(** [flattenFn] *)
Fixpoint flatten_value (v : BlValue) : list BlValue :=
  match v with
  | BlList items =>
      (fix rec (items : list BlValue) : list BlValue :=
         match items with
         | [] => []
         | e :: items' => flatten_value e ++ rec items'
         end) items
  | _ => [v]
  end.
Definition flattenFn (items : list BlValue) : BlValue := BlList (concat (map flatten_value items)).

(** [distinctFn] *)
Definition add_distinct (out : list BlValue) (e : BlValue) : list BlValue :=
  if containsValue out e then out else out ++ [e].
Definition distinctFn (items : list BlValue) : BlValue := BlList (fold_left add_distinct items []).

(** [duplicateValuesFn] *)
Fixpoint duplicates (out items : list BlValue) : list BlValue :=
  match items with
  | [] => out
  | e :: items' => duplicates (if containsValue items' e && negb (containsValue out e) then out ++ [e] else out) items'
  end.
Definition duplicateValuesFn (items : list BlValue) : BlValue := BlList (duplicates [] items).

(** ** Sorting *)

(** [sort.SliceStable] with a comparison that may fail: the callback records an
    error and the result is discarded, so the sort can stop there. *)
Fixpoint insert_checked {A} (less : A -> A -> option bool) (x : A) (rprefix : list A) : option (list A) :=
  match rprefix with
  | [] => Some [x]
  | p :: ps =>
      match less x p with
      | None => None
      | Some true => option_map (cons p) (insert_checked less x ps)
      | Some false => Some (x :: p :: ps)
      end
  end.
Fixpoint sort_from {A} (less : A -> A -> option bool) (rprefix items : list A) : option (list A) :=
  match items with
  | [] => Some (reverse rprefix)
  | x :: items' =>
      match insert_checked less x rprefix with
      | None => None
      | Some rp => sort_from less rp items'
      end
  end.

(** The comparison of the plain sort. *)
Definition sort_less (desc : bool) (a b : BlValue) : option bool :=
  match compareValues a b with
  | None => None
  | Some c => Some (if desc then 0 <? c else c <? 0)
  end.

(** The index of [v] in the explicit order. *)
Fixpoint rank (explicit : list BlValue) (v : BlValue) : nat :=
  match explicit with
  | [] => 0
  | e :: explicit' => if eqTrue (Equal e v) then 0 else S (rank explicit' v)
  end.

(** The comparison of the sort by an explicit order. *)
Definition explicit_less (explicit : list BlValue) (a b : BlValue) : bool :=
  let ra := rank explicit a in
  let rb := rank explicit b in
  if negb (Nat.eqb ra rb) then Nat.ltb ra rb
  else match compareValues a b with Some c => c <? 0 | None => false end.

Definition sort_plain (desc : bool) (items : list BlValue) : result BlValue :=
  match sort_from (sort_less desc) [] items with
  | Some out => Ok (BlList out)
  | None => Err (TypeError "sort" "non-comparable elements")
  end.

(** [sortFn]; [nil_items] says whether an empty explicit order is a nil slice,
    which counts as none.  The explicit comparison is a strict weak order when
    elements of equal rank can be compared; on other lists of more than twenty
    items (one block of the library's insertion sort) the library may order
    the incomparable elements differently from [slice_stable]. *)
Definition sortFn (nil_items : bool) (l : BlValue) (order : option BlValue) : result BlValue :=
  let! items := as_list l in
  match order with
  | None => sort_plain false items
  | Some (BlString s) =>
      if String.eqb s "asc" then sort_plain false items
      else if String.eqb s "desc" then sort_plain true items
      else Err (TypeError "sort" "order must be asc/desc")
  | Some (BlList explicit) =>
      if Nat.eqb (length explicit) 0 && nil_items then sort_plain false items
      else Ok (BlList (slice_stable (explicit_less explicit) items))
  | Some o => Err (argTypeError o)
  end.

(** ** Positions *)

(** [sublistFn] *)
Definition sublistFn (l start : BlValue) (length_ : option BlValue) : result BlValue :=
  let! items := as_list l in
  let! sd := as_number start in
  let n := Z.of_nat (length items) in
  let st := dIntPart sd in
  let st := if st <? 0 then n + st + 1 else st in
  let st := if st <? 1 then 1 else st in
  if n <? st then Ok (BlList [])
  else
    let! end_ := match length_ with
                 | None => Ok n
                 | Some len =>
                     let! ld := as_number len in
                     let e := int64 (st - 1 + dIntPart ld) in
                     Ok (if n <? e then n else e)
                 end in
    let end_ := if end_ <? st - 1 then st - 1 else end_ in
    Ok (BlList (take (Z.to_nat (end_ - (st - 1))) (drop (Z.to_nat (st - 1)) items))).

(** [appendFn], [prependFn] *)
Definition appendFn (l : BlValue) (es : list BlValue) : result BlValue :=
  let! items := as_list l in Ok (BlList (items ++ es)).
Definition prependFn (l : BlValue) (es : list BlValue) : result BlValue :=
  let! items := as_list l in Ok (BlList (es ++ items)).

(** [concatenateFn] *)
Definition concatenateFn (args : list BlValue) : result BlValue :=
  let! ls := result_map as_list args in Ok (BlList (concat ls)).

(** [unionFn] *)
Fixpoint union_from (out : list BlValue) (args : list BlValue) : result (list BlValue) :=
  match args with
  | [] => Ok out
  | a :: args' => let! items := as_list a in union_from (fold_left add_distinct items out) args'
  end.
Definition unionFn (args : list BlValue) : result BlValue :=
  let! out := union_from [] args in Ok (BlList out).

(** [intersectionFn]: the inner loop stops at the first list without the element. *)
Fixpoint in_all (e : BlValue) (args : list BlValue) : result bool :=
  match args with
  | [] => Ok true
  | a :: args' => let! items := as_list a in if containsValue items e then in_all e args' else Ok false
  end.
Fixpoint intersect_from (out items args : list BlValue) : result (list BlValue) :=
  match items with
  | [] => Ok out
  | e :: items' =>
      let! inAll := in_all e args in
      intersect_from (if inAll && negb (containsValue out e) then out ++ [e] else out) items' args
  end.
Definition intersectionFn (args : list BlValue) : result BlValue :=
  match args with
  | [] => Ok (BlList [])
  | first :: rest =>
      let! items := as_list first in
      let! out := intersect_from [] items rest in
      Ok (BlList out)
  end.

(** [removeFn] *)
Definition removeFn (l pos : BlValue) : result BlValue :=
  let! items := as_list l in
  let! pd := as_number pos in
  let p := dIntPart pd in
  if (p <? 1) || (Z.of_nat (length items) <? p) then Ok l
  else Ok (BlList (take (Z.to_nat (p - 1)) items ++ drop (Z.to_nat p) items)).

(** [listReplaceFn] *)
Definition listReplaceFn (l pos v : BlValue) : result BlValue :=
  let! items := as_list l in
  let! pd := as_number pos in
  let p := dIntPart pd in
  if (p <? 1) || (Z.of_nat (length items) <? p) then Ok l
  else Ok (BlList (<[Z.to_nat (p - 1) := v]> items)).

■ ■ ■ ■ ■

- [EXERCISE DESCRIPTION]
Reproduce the records exactly, keeping every line.

- [WRITTEN REPLY]
(** [flattenFn] *)
Fixpoint flatten_value (v : BlValue) : list BlValue :=
  match v with
  | BlList items =>
      (fix rec (items : list BlValue) : list BlValue :=
         match items with
         | [] => []
         | e :: items' => flatten_value e ++ rec items'
         end) items
  | _ => [v]
  end.
Definition flattenFn (items : list BlValue) : BlValue := BlList (concat (map flatten_value items)).

(** [distinctFn] *)
Definition add_distinct (out : list BlValue) (e : BlValue) : list BlValue :=
  if containsValue out e then out else out ++ [e].
Definition distinctFn (items : list BlValue) : BlValue := BlList (fold_left add_distinct items []).

(** [duplicateValuesFn] *)
Fixpoint duplicates (out items : list BlValue) : list BlValue :=
  match items with
  | [] => out
  | e :: items' => duplicates (if containsValue items' e && negb (containsValue out e) then out ++ [e] else out) items'
  end.
Definition duplicateValuesFn (items : list BlValue) : BlValue := BlList (duplicates [] items).

(** ** Sorting *)

(** [sort.SliceStable] with a comparison that may fail: the callback records an
    error and the result is discarded, so the sort can stop there. *)
Fixpoint insert_checked {A} (less : A -> A -> option bool) (x : A) (rprefix : list A) : option (list A) :=
  match rprefix with
  | [] => Some [x]
  | p :: ps =>
      match less x p with
      | None => None
      | Some true => option_map (cons p) (insert_checked less x ps)
      | Some false => Some (x :: p :: ps)
      end
  end.
Fixpoint sort_from {A} (less : A -> A -> option bool) (rprefix items : list A) : option (list A) :=
  match items with
  | [] => Some (reverse rprefix)
  | x :: items' =>
      match insert_checked less x rprefix with
      | None => None
      | Some rp => sort_from less rp items'
      end
  end.

(** The comparison of the plain sort. *)
Definition sort_less (desc : bool) (a b : BlValue) : option bool :=
  match compareValues a b with
  | None => None
  | Some c => Some (if desc then 0 <? c else c <? 0)
  end.

(** The index of [v] in the explicit order. *)
Fixpoint rank (explicit : list BlValue) (v : BlValue) : nat :=
  match explicit with
  | [] => 0
  | e :: explicit' => if eqTrue (Equal e v) then 0 else S (rank explicit' v)
  end.

(** The comparison of the sort by an explicit order. *)
Definition explicit_less (explicit : list BlValue) (a b : BlValue) : bool :=
  let ra := rank explicit a in
  let rb := rank explicit b in
  if negb (Nat.eqb ra rb) then Nat.ltb ra rb
  else match compareValues a b with Some c => c <? 0 | None => false end.

Definition sort_plain (desc : bool) (items : list BlValue) : result BlValue :=
  match sort_from (sort_less desc) [] items with
  | Some out => Ok (BlList out)
  | None => Err (TypeError "sort" "non-comparable elements")
  end.

(** [sortFn]; [nil_items] says whether an empty explicit order is a nil slice,
    which counts as none.  The explicit comparison is a strict weak order when
    elements of equal rank can be compared; on other lists of more than twenty
    items (one block of the library's insertion sort) the library may order
    the incomparable elements differently from [slice_stable]. *)
Definition sortFn (nil_items : bool) (l : BlValue) (order : option BlValue) : result BlValue :=
  let! items := as_list l in
  match order with
  | None => sort_plain false items
  | Some (BlString s) =>
      if String.eqb s "asc" then sort_plain false items
      else if String.eqb s "desc" then sort_plain true items
      else Err (TypeError "sort" "order must be asc/desc")
  | Some (BlList explicit) =>
      if Nat.eqb (length explicit) 0 && nil_items then sort_plain false items
      else Ok (BlList (slice_stable (explicit_less explicit) items))
  | Some o => Err (argTypeError o)
  end.

(** ** Positions *)

(** [sublistFn] *)
Definition sublistFn (l start : BlValue) (length_ : option BlValue) : result BlValue :=
  let! items := as_list l in
  let! sd := as_number start in
  let n := Z.of_nat (length items) in
  let st := dIntPart sd in
  let st := if st <? 0 then n + st + 1 else st in
  let st := if st <? 1 then 1 else st in
  if n <? st then Ok (BlList [])
  else
    let! end_ := match length_ with
                 | None => Ok n
                 | Some len =>
                     let! ld := as_number len in
                     let e := int64 (st - 1 + dIntPart ld) in
                     Ok (if n <? e then n else e)
                 end in
    let end_ := if end_ <? st - 1 then st - 1 else end_ in
    Ok (BlList (take (Z.to_nat (end_ - (st - 1))) (drop (Z.to_nat (st - 1)) items))).

(** [appendFn], [prependFn] *)
Definition appendFn (l : BlValue) (es : list BlValue) : result BlValue :=
  let! items := as_list l in Ok (BlList (items ++ es)).
Definition prependFn (l : BlValue) (es : list BlValue) : result BlValue :=
  let! items := as_list l in Ok (BlList (es ++ items)).

(** [concatenateFn] *)
Definition concatenateFn (args : list BlValue) : result BlValue :=
  let! ls := result_map as_list args in Ok (BlList (concat ls)).

(** [unionFn] *)
Fixpoint union_from (out : list BlValue) (args : list BlValue) : result (list BlValue) :=
  match args with
  | [] => Ok out
  | a :: args' => let! items := as_list a in union_from (fold_left add_distinct items out) args'
  end.
Definition unionFn (args : list BlValue) : result BlValue :=
  let! out := union_from [] args in Ok (BlList out).

(** [intersectionFn]: the inner loop stops at the first list without the element. *)
Fixpoint in_all (e : BlValue) (args : list BlValue) : result bool :=
  match args with
  | [] => Ok true
  | a :: args' => let! items := as_list a in if containsValue items e then in_all e args' else Ok false
  end.
Fixpoint intersect_from (out items args : list BlValue) : result (list BlValue) :=
  match items with
  | [] => Ok out
  | e :: items' =>
      let! inAll := in_all e args in
      intersect_from (if inAll && negb (containsValue out e) then out ++ [e] else out) items' args
  end.
Definition intersectionFn (args : list BlValue) : result BlValue :=
  match args with
  | [] => Ok (BlList [])
  | first :: rest =>
      let! items := as_list first in
      let! out := intersect_from [] items rest in
      Ok (BlList out)
  end.

(** [removeFn] *)
Definition removeFn (l pos : BlValue) : result BlValue :=
  let! items := as_list l in
  let! pd := as_number pos in
  let p := dIntPart pd in
  if (p <? 1) || (Z.of_nat (length items) <? p) then Ok l
  else Ok (BlList (take (Z.to_nat (p - 1)) items ++ drop (Z.to_nat p) items)).

(** [listReplaceFn] *)
Definition listReplaceFn (l pos v : BlValue) : result BlValue :=
  let! items := as_list l in
  let! pd := as_number pos in
  let p := dIntPart pd in
  if (p <? 1) || (Z.of_nat (length items) <? p) then Ok l
  else Ok (BlList (<[Z.to_nat (p - 1) := v]> items)).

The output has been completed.